Task description – Please restate the material below word for word, from the first line through the one that contains "Record tableFilter := mkFilter", inclusive.
=-=-=-=-=
(* ===== verification/Filter.v ===== *)
(** * The table filter

    [tableFilter] of pkg/source/mysql/filter.go and the exclude list
    [mysql.New] (pkg/source/mysql/source.go) builds for it. *)

From S2P Require Import Prelude GoStd GoText GoPath.

Record tableFilter := mkFilter {
  include : list string;
  exclude : list string;
}.

Definition newTableFilter (include exclude : list string) : tableFilter :=
  mkFilter include exclude.

(** [range ... if ok { return ... }]: does some pattern match? *)
Fixpoint any_match (ps : list string) (fqtn : string) : bool :=
  match ps with
  | [] => false
  | p :: ps => if Match p fqtn then true else any_match ps fqtn
  end.

Definition match_table (f : tableFilter) (fqtn : string) : bool :=
  if any_match (exclude f) fqtn then false
  else if decide (length (include f) = 0%nat) then true
  else any_match (include f) fqtn.

(** The patterns [New] puts before the configured ones. *)
Definition system_exclude : list string :=
  ["mysql.*"; "sys.*"; "performance_schema.*"; "information_schema.*"; "*.nomios_state"].

Definition source_filter (inc exc : list string) : tableFilter :=
  newTableFilter inc (system_exclude ++ exc).

(** ** [path.Match] on the shapes the list uses *)

(** A byte that stands for itself in a pattern. *)
Definition literal_char (c : ascii) : bool :=
  negb (bool_decide (c ∈ (["*"; "?"; "["; "\"]%char : list ascii))).

Lemma literal_char_spec c :
  literal_char c = true → c ≠ "*"%char ∧ c ≠ "?"%char ∧ c ≠ "["%char ∧ c ≠ "\"%char.
Proof.
  unfold literal_char. rewrite negb_true_iff, bool_decide_eq_false.
  intros Hc. repeat split; intros ->; apply Hc; set_solver.
Qed.

Lemma matchChunk_literal_loop fuel failed chunk s :
  str_forallb literal_char chunk = true → (String.length chunk < fuel)%nat →
  matchChunk_loop fuel failed chunk s =
    if failed then MFail
    else match strip_prefix chunk s with Some t => MOk t | None => MFail end.
Proof.
  revert fuel failed s. induction chunk as [|c p IH]; intros [|fuel] failed s Hl Hf;
    simpl in *; try lia; [done|].
  apply andb_true_iff in Hl as [(?&?&?&?)%literal_char_spec Hl].
  repeat (rewrite decide_False by done).
  destruct s as [|d s']; [rewrite IH by (done || lia); by destruct failed|].
  destruct failed; [by rewrite IH by (done || lia)|].
  rewrite (bool_decide_eq_false_2 (String d s' = "")) by done. simpl.
  rewrite IH by (done || lia). destruct (decide (c = d)) as [->|].
  - by rewrite bool_decide_eq_false_2 by (intros []; done).
  - by rewrite bool_decide_eq_true_2.
Qed.

Lemma matchChunk_literal chunk s :
  str_forallb literal_char chunk = true →
  matchChunk chunk s = match strip_prefix chunk s with Some t => MOk t | None => MFail end.
Proof. intros. unfold matchChunk. rewrite matchChunk_literal_loop; [done|done|lia]. Qed.

Lemma scan_to_star_literal lit rest :
  str_forallb literal_char lit = true → rest = "" ∨ (∃ r, rest = String "*" r) →
  scan_to_star false (lit +:+ rest) = (lit, rest).
Proof.
  intros Hl Hr. induction lit as [|c lit IH]; simpl in *.
  - rewrite str_app_nil_l. destruct Hr as [->|[r ->]]; reflexivity.
  - apply andb_true_iff in Hl as [(?&?&?&?)%literal_char_spec Hl].
    rewrite ?str_app_cons; simpl. rewrite decide_False by done.
    rewrite decide_False by tauto. rewrite decide_False by done.
    destruct (decide (c = "]"%char)); by rewrite IH.
Qed.

Lemma has_slash_app s t : has_slash (s +:+ t) = has_slash s || has_slash t.
Proof.
  induction s as [|c s IH]; [by rewrite str_app_nil_l|].
  rewrite str_app_cons; simpl. by rewrite IH, orb_assoc.
Qed.

(** One turn of [path.Match] on a non-empty pattern. *)
Lemma Match_loop_eq fuel p name :
  p ≠ "" →
  Match_loop (S fuel) p name =
    let '(star, chunk, pattern) := scanChunk p in
    if star && bool_decide (chunk = "") then negb (has_slash name)
    else
      let last := bool_decide (pattern = "") in
      let retry := if star then
                     match search_star last chunk name with
                     | Some t => Match_loop fuel pattern t
                     | None => false
                     end
                   else false in
      match matchChunk chunk name with
      | MOk t => if bool_decide (t = "") || negb last then Match_loop fuel pattern t else retry
      | MFail => retry
      | MBad => false
      end.
Proof. by destruct p. Qed.

(** [lit*]: the rest of the name is anything without a slash. *)
Lemma Match_prefix lit name :
  str_forallb literal_char lit = true → lit ≠ "" →
  Match (lit +:+ "*") name = true ↔ ∃ t, name = lit +:+ t ∧ has_slash t = false.
Proof.
  intros Hl Hne. unfold Match.
  assert (scanChunk (lit +:+ "*") = (false, lit, "*")) as Hscan.
  { unfold scanChunk. assert (skip_stars (lit +:+ "*") = (false, lit +:+ "*")) as ->.
    { destruct lit as [|c lit]; [done|]. rewrite str_app_cons; simpl in *.
      apply andb_true_iff in Hl as [(?&?&?&?)%literal_char_spec ?]. by rewrite decide_False. }
    rewrite scan_to_star_literal; eauto. }
  destruct (lit +:+ "*") as [|c0 p0] eqn:Hp; [by destruct lit|].
  rewrite Match_loop_eq by done.
  rewrite Hscan. cbv beta iota zeta. simpl andb. rewrite matchChunk_literal by done.
  replace (bool_decide ("*" = "")) with false by reflexivity. simpl negb.
  destruct (strip_prefix lit name) as [t|] eqn:Hsp.
  - apply strip_prefix_Some in Hsp as ->. rewrite orb_true_r. simpl String.length.
    rewrite Match_loop_eq by done. simpl. rewrite negb_true_iff. split; [by eauto|].
    intros (t'&Heq&?). by apply str_app_inv_l in Heq as ->.
  - split; [done|]. intros (t&Heq&_). by apply strip_prefix_Some in Heq; simplify_eq.
Qed.

(** The search past a star finds a literal last chunk exactly at the end. *)
Lemma search_star_literal lit name t :
  str_forallb literal_char lit = true → lit ≠ "" →
  search_star true lit name = Some t ↔
  t = "" ∧ ∃ p, p ≠ "" ∧ name = p +:+ lit ∧ has_slash p = false.
Proof.
  intros Hl Hne. induction name as [|c name IH]; cbn [search_star].
  - split; [done|]. intros (_&p&Hp&Heq&_). by destruct p.
  - destruct (decide (c = "/"%char)) as [->|Hc].
    { split; [done|]. intros (_&p&Hp&Heq&Hs). destruct p as [|a p]; [done|].
      rewrite str_app_cons in Heq. by injection Heq as <- _. }
    assert (Hstep : (∃ p, p ≠ "" ∧ String c name = p +:+ lit ∧ has_slash p = false) ↔
      name = lit ∨ ∃ p, p ≠ "" ∧ name = p +:+ lit ∧ has_slash p = false).
    { split.
      - intros ([|a p]&Hp&Heq&Hs); [done|]. rewrite str_app_cons in Heq. simplify_eq.
        simpl in Hs. apply orb_false_iff in Hs as [_ Hs].
        destruct p as [|b p]; [left; by rewrite str_app_nil_l|right; by exists (String b p)].
      - intros [->|(p&Hp&->&Hs)]; [exists (str1 c)|exists (String c p)];
          rewrite str_app_cons, ?str_app_nil_l; simpl; rewrite bool_decide_eq_false_2 by done;
          split_and!; done. }
    rewrite Hstep, matchChunk_literal by done. clear Hstep.
    destruct (strip_prefix lit name) as [r|] eqn:Hsp.
    + pose proof Hsp as Hsp'. apply strip_prefix_Some in Hsp' as Hname.
      case_bool_decide as Hr; simpl.
      * subst r. rewrite str_app_nil_r in Hname. naive_solver.
      * rewrite IH. assert (name ≠ lit); [|naive_solver].
        intros Heq. rewrite Hname in Heq.
        rewrite <-(str_app_nil_r lit) in Heq at 2. by apply str_app_inv_l in Heq.
    + rewrite IH. assert (name ≠ lit); [|naive_solver].
      intros ->. rewrite <-(str_app_nil_r lit) in Hsp at 2.
      by rewrite (proj2 (strip_prefix_Some lit (lit +:+ "") "") eq_refl) in Hsp.
Qed.

(** [*lit]: the name ends in [lit] and has no slash before it. *)
Lemma Match_suffix lit name :
  str_forallb literal_char lit = true → lit ≠ "" →
  Match ("*" +:+ lit) name = true ↔ ∃ p, name = p +:+ lit ∧ has_slash p = false.
Proof.
  intros Hl Hne. unfold Match. rewrite str_app_cons, str_app_nil_l.
  assert (scanChunk (String "*" lit) = (true, lit, "")) as Hscan.
  { unfold scanChunk. simpl.
    assert (skip_stars lit = (false, lit)) as ->.
    { destruct lit as [|c lit]; [done|]. simpl in *.
      apply andb_true_iff in Hl as [(?&?&?&?)%literal_char_spec ?]. by rewrite decide_False. }
    simpl. pose proof (scan_to_star_literal lit "" Hl (or_introl eq_refl)) as Hs.
    rewrite str_app_nil_r in Hs. by rewrite Hs. }
  rewrite Match_loop_eq by done. rewrite Hscan. cbv beta iota zeta.
  rewrite bool_decide_eq_false_2 by done. rewrite matchChunk_literal by done.
  rewrite (bool_decide_eq_true_2 ("" = "")) by done. simpl String.length.
  assert (Hretry : match search_star true lit name with
                   | Some t => Match_loop (S (String.length lit)) "" t
                   | None => false
                   end = true ↔ ∃ p, p ≠ "" ∧ name = p +:+ lit ∧ has_slash p = false).
  { destruct (search_star true lit name) as [t|] eqn:Hss.
    - apply search_star_literal in Hss as [-> Hp]; [|done..]. simpl. naive_solver.
    - split; [done|]. intros Hp.
      assert (search_star true lit name = Some "") by (by apply search_star_literal).
      by simplify_eq. }
  assert (Hcase : (∃ p, name = p +:+ lit ∧ has_slash p = false) ↔
    name = lit ∨ ∃ p, p ≠ "" ∧ name = p +:+ lit ∧ has_slash p = false).
  { split.
    - intros (p&->&?). destruct (decide (p = "")) as [->|]; [left; by rewrite str_app_nil_l|eauto].
    - intros [->|(p&?&->&?)]; [exists ""; by rewrite str_app_nil_l|eauto]. }
  rewrite Hcase, <-Hretry. clear Hcase Hretry.
  destruct (strip_prefix lit name) as [t|] eqn:Hsp; simpl andb; cbv iota.
  - apply strip_prefix_Some in Hsp. rewrite orb_false_r. case_bool_decide as Ht.
    + subst t. rewrite str_app_nil_r in Hsp. simpl. naive_solver.
    + assert (name ≠ lit); [|naive_solver]. intros ->.
      rewrite <-(str_app_nil_r lit) in Hsp at 1. by apply str_app_inv_l in Hsp.
  - assert (name ≠ lit); [|naive_solver]. intros ->.
    by rewrite (proj2 (strip_prefix_Some lit lit "")) in Hsp by (by rewrite str_app_nil_r).
Qed.

(** ** The filter *)

Lemma any_match_spec ps n : any_match ps n = true ↔ ∃ p, p ∈ ps ∧ Match p n = true.
Proof.
  induction ps as [|p ps IH]; simpl.
  - split; [done|]. by intros (p&?%not_elem_of_nil&_).
  - destruct (Match p n) eqn:E.
    + split; [|done]. intros _. exists p. by split; [left|].
    + rewrite IH. split.
      * intros (q&?&?). exists q. by split; [right|].
      * intros (q&[->|?]%elem_of_cons&?); [congruence|by exists q].
Qed.

(** The documented contract: excluded tables never, and of the rest all when no
    pattern is included, else those one of them matches. *)
Definition captured (f : tableFilter) (n : string) : Prop :=
  (∀ p, p ∈ exclude f → Match p n = false) ∧
  (include f = [] ∨ ∃ p, p ∈ include f ∧ Match p n = true).

(** The filter decides its contract: an exclude pattern wins over any
    include pattern, and an empty include list captures what is not excluded. *)
Theorem match_table_refines (f : tableFilter) (n : string) :
  match_table f n = true ↔ captured f n.
Proof.
  unfold match_table, captured. pose proof (any_match_spec (exclude f) n) as Hex.
  destruct (any_match (exclude f) n).
  - split; [done|]. intros [Hno _].
    destruct (proj1 Hex eq_refl) as (p&Hp&Hm). by rewrite Hno in Hm.
  - assert (∀ p, p ∈ exclude f → Match p n = false).
    { intros p Hp. apply not_true_is_false. intros Hm. naive_solver. }
    destruct (decide (length (include f) = 0%nat)) as [->%length_zero_iff_nil|Hne]; [tauto|].
    rewrite any_match_spec. assert (include f ≠ []) by (by intros Hi; rewrite Hi in Hne). tauto.
Qed.

Lemma excluded_not_captured inc exc p n :
  p ∈ system_exclude → Match p n = true → match_table (source_filter inc exc) n = false.
Proof.
  intros Hp Hm. unfold match_table.
  assert (any_match (exclude (source_filter inc exc)) n = true) as ->; [|done].
  apply any_match_spec. exists p. split; [|done]. apply elem_of_app. by left.
Qed.

Definition system_schemas : list string :=
  ["mysql"; "sys"; "performance_schema"; "information_schema"].

(** No configuration captures a system schema or the table the node keeps
    its own checkpoints in, whatever it includes: capturing [nomios_state] would
    feed every commit of the state manager back as an event.  The names must
    hold no slash, which [*] does not match. *)
Theorem system_tables_excluded (inc exc : list string) (db table : string) :
  has_slash (db +:+ "." +:+ table) = false →
  db ∈ system_schemas ∨ table = "nomios_state" →
  match_table (source_filter inc exc) (db +:+ "." +:+ table) = false.
Proof.
  rewrite !has_slash_app. simpl. intros [Hd Ht]%orb_false_iff [Hdb| ->].
  - apply (excluded_not_captured _ _ ((db +:+ ".") +:+ "*")).
    + unfold system_schemas in Hdb. rewrite !elem_of_cons, elem_of_nil in Hdb.
      unfold system_exclude. rewrite !elem_of_cons. naive_solver.
    + apply Match_prefix.
      * unfold system_schemas in Hdb. rewrite !elem_of_cons, elem_of_nil in Hdb. naive_solver.
      * by destruct db.
      * exists table. by rewrite str_app_assoc.
  - apply (excluded_not_captured _ _ ("*" +:+ ".nomios_state")).
    + unfold system_exclude. rewrite !elem_of_cons. naive_solver.
    + apply Match_suffix; [done|done|]. by exists db.
Qed.

Lemma system_tables_excluded_witness :
  match_table (source_filter ["*.*"; "shop.nomios_state"] []) ("shop" +:+ "." +:+ "nomios_state")
    = false ∧
  match_table (source_filter ["*.*"; "shop.nomios_state"] []) "shop.orders" = true.
Proof.
  split; [|vm_compute; reflexivity].
  apply (system_tables_excluded ["*.*"; "shop.nomios_state"] [] "shop" "nomios_state").
  - vm_compute. reflexivity.
  - by right.
Defined.

(** With a slash in the schema's name the state table is captured: [*] of
    [path.Match] stops at a slash, so the guard of the exclude list is lost. *)
Theorem slash_escapes_exclusion :
  match_table (source_filter [] []) ("a/b" +:+ "." +:+ "nomios_state") = true.
Proof. vm_compute. reflexivity. Qed.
=-=-=-=-=
Reply –
(* ===== verification/Filter.v ===== *)
(** * The table filter

    [tableFilter] of pkg/source/mysql/filter.go and the exclude list
    [mysql.New] (pkg/source/mysql/source.go) builds for it. *)

From S2P Require Import Prelude GoStd GoText GoPath.

Record tableFilter := mkFilter {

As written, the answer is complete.